Extracted records
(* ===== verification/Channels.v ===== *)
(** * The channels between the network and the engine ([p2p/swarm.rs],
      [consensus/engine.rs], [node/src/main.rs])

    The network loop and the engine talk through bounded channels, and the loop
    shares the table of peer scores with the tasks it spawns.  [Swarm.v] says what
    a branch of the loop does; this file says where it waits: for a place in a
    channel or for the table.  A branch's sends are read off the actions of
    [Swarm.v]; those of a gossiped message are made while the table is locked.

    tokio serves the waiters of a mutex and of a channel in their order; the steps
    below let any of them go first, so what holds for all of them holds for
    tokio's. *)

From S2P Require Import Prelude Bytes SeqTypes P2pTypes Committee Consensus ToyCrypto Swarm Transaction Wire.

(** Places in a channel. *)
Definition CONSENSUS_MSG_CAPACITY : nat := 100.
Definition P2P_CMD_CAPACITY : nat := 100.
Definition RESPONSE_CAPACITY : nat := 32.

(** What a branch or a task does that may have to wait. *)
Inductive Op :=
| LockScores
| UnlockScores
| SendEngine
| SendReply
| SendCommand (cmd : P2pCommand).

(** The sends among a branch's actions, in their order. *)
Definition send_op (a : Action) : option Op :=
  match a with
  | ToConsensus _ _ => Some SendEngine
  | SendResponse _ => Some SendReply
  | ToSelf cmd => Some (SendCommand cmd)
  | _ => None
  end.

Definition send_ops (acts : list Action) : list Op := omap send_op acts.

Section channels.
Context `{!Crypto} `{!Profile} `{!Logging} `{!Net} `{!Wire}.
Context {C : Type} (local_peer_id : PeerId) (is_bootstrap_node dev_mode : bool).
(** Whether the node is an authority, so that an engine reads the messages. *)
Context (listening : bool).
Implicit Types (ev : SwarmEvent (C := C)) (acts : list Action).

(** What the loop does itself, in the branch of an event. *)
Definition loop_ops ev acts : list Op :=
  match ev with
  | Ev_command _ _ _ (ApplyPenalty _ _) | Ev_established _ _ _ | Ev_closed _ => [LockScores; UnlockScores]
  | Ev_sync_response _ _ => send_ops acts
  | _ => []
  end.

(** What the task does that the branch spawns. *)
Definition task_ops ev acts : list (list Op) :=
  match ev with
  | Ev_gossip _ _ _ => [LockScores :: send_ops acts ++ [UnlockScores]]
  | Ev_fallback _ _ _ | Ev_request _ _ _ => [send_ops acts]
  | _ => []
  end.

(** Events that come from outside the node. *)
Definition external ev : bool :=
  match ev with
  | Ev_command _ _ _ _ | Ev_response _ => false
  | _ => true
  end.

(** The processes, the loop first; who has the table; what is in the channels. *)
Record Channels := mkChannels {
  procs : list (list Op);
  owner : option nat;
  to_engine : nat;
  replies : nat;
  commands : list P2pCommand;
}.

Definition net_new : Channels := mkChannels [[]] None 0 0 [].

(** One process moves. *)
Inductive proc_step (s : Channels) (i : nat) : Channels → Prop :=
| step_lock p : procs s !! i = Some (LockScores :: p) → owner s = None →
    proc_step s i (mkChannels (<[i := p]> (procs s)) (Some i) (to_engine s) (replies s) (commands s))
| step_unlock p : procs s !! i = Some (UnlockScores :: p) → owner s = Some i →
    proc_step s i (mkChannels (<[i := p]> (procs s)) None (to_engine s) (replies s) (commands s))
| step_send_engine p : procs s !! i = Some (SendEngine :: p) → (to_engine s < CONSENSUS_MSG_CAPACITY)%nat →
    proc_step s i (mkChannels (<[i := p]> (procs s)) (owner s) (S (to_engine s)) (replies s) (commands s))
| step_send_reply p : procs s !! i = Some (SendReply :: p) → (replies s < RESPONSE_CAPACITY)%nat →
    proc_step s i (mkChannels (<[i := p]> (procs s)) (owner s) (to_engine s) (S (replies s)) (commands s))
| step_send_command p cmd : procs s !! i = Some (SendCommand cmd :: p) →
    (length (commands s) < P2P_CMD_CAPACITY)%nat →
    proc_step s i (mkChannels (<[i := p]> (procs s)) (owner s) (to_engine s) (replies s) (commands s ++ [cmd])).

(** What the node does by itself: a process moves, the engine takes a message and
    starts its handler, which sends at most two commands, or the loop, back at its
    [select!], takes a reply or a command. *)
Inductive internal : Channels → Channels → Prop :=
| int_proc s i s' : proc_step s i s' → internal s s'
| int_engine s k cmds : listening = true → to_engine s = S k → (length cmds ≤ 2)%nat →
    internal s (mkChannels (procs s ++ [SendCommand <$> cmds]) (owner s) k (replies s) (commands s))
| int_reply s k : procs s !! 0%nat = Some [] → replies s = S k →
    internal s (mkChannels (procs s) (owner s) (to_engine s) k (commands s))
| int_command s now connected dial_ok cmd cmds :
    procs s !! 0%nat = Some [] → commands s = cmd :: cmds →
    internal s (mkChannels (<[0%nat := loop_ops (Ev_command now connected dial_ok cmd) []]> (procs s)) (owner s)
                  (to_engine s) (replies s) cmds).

# WORK ORDER
Report how many lines of the entries above contain "does", and give no other output.

# PROBLEM SOLUTION
5